> _About this task_
Beginning with the line that holds "right. pose proof", set down each line of the data below through the very last, exactly as given, and nothing beyond that.

(Source data)
== Segment start ==
(** A step inside [t] takes place in one of its children. *)
Lemma uncovered_local N N' out p t :
  (forall u, u ∈ N -> within u T) -> (forall u, u ∈ N' -> within u T) ->
  within t T -> within p t -> (exists x, x ∈ N /\ within x p) -> p ∈ N' ->
  (forall u, u ∈ N \/ u ∈ N' -> within p u -> u = p) -> p ∉ N ->
  (forall u, ~ within u p -> u ∈ N <-> u ∈ N') ->
  uncovered N p = out -> uncovered N t ≡ₚ out ++ uncovered N' t.
Proof.
  intros HN HN' Ht Hpt (x & Hx & Hxp) Hp Hmax Hpn Heq Hout.
  induction t as [lo|lo m l IHl r IHr].
  { destruct Hpt as [->|[]]. by rewrite Hout, (uncovered_in N'), app_nil_r. }
  destruct (decide (p = LNode lo m l r)) as [<-|Hne].
  { by rewrite Hout, (uncovered_in N'), app_nil_r. }
  destruct (node_bounds n Hn _ _ _ _ Ht) as (Hm & El & Fl & Er & Fr & _ & _ & Hb & Hl & Hr).
  rewrite (uncovered_node N), (uncovered_node N'); try done.
  - assert (forall t', within t' T -> ~ within p t' -> (before p t' \/ before t' p) -> uncovered N t' = uncovered N' t') as Hother.
    { intros t' Ht' _ Hd. apply uncovered_ext; try done. intros u Hu. apply Heq. intros Hup.
      assert (within p T) as HpT by eauto.
      pose proof (within_bounds n Hn _ _ Ht' Hu). pose proof (within_bounds n Hn _ _ HpT Hup).
      pose proof (tsize_pos n Hn u (within_trans _ _ _ Hu Ht')). unfold before, tend in *. lia. }
    assert (within p T) as HpT by eauto.
    destruct Hpt as [->|[Hpl|Hpr]]; [done| |].
    + rewrite (Hother r Hr).
      * rewrite (IHl Hl Hpl). by rewrite app_assoc.
      * apply (before_not_within n Hn); [done..|left].
        pose proof (within_bounds n Hn _ _ Hl Hpl). unfold before. lia.
      * left. pose proof (within_bounds n Hn _ _ Hl Hpl). unfold before. lia.
    + rewrite (Hother l Hl).
      * rewrite (IHr Hr Hpr). by rewrite !app_assoc, (Permutation_app_comm out).
      * apply (before_not_within n Hn); [done..|right].
        pose proof (within_bounds n Hn _ _ Hr Hpr). unfold before. lia.
      * right. pose proof (within_bounds n Hn _ _ Hr Hpr). unfold before. lia.
  - intros Hin. by rewrite (Hmax _ (or_intror Hin) Hpt) in Hne.
  - by exists p.
  - intros Hin. by rewrite (Hmax _ (or_introl Hin) Hpt) in Hne.
  - exists x. split; [done|]. by eapply within_trans.
Qed.

Lemma parent_not_within p x s b : within p T -> children p x s b -> ~ within p x.
Proof.
  intros Hp Hc Hw. destruct (children_within _ _ _ _ Hc) as [Hxp _].
  destruct (children_level n Hn _ _ _ _ Hp Hc) as [Hl _].
  destruct (decide (p = x)) as [->|Hne]; [lia|].
  pose proof (within_level n Hn _ _ (within_trans _ _ _ Hxp Hp) Hw Hne). lia.
Qed.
== Segment end ==
> _Response box_
      * right. pose proof (within_bounds n Hn _ _ Hr Hpr). unfold before. lia.
  - intros Hin. by rewrite (Hmax _ (or_intror Hin) Hpt) in Hne.
  - by exists p.
  - intros Hin. by rewrite (Hmax _ (or_introl Hin) Hpt) in Hne.
  - exists x. split; [done|]. by eapply within_trans.
Qed.

Lemma parent_not_within p x s b : within p T -> children p x s b -> ~ within p x.
Proof.
  intros Hp Hc Hw. destruct (children_within _ _ _ _ Hc) as [Hxp _].
  destruct (children_level n Hn _ _ _ _ Hp Hc) as [Hl _].
  destruct (decide (p = x)) as [->|Hne]; [lia|].
  pose proof (within_level n Hn _ _ (within_trans _ _ _ Hxp Hp) Hw Hne). lia.
Qed.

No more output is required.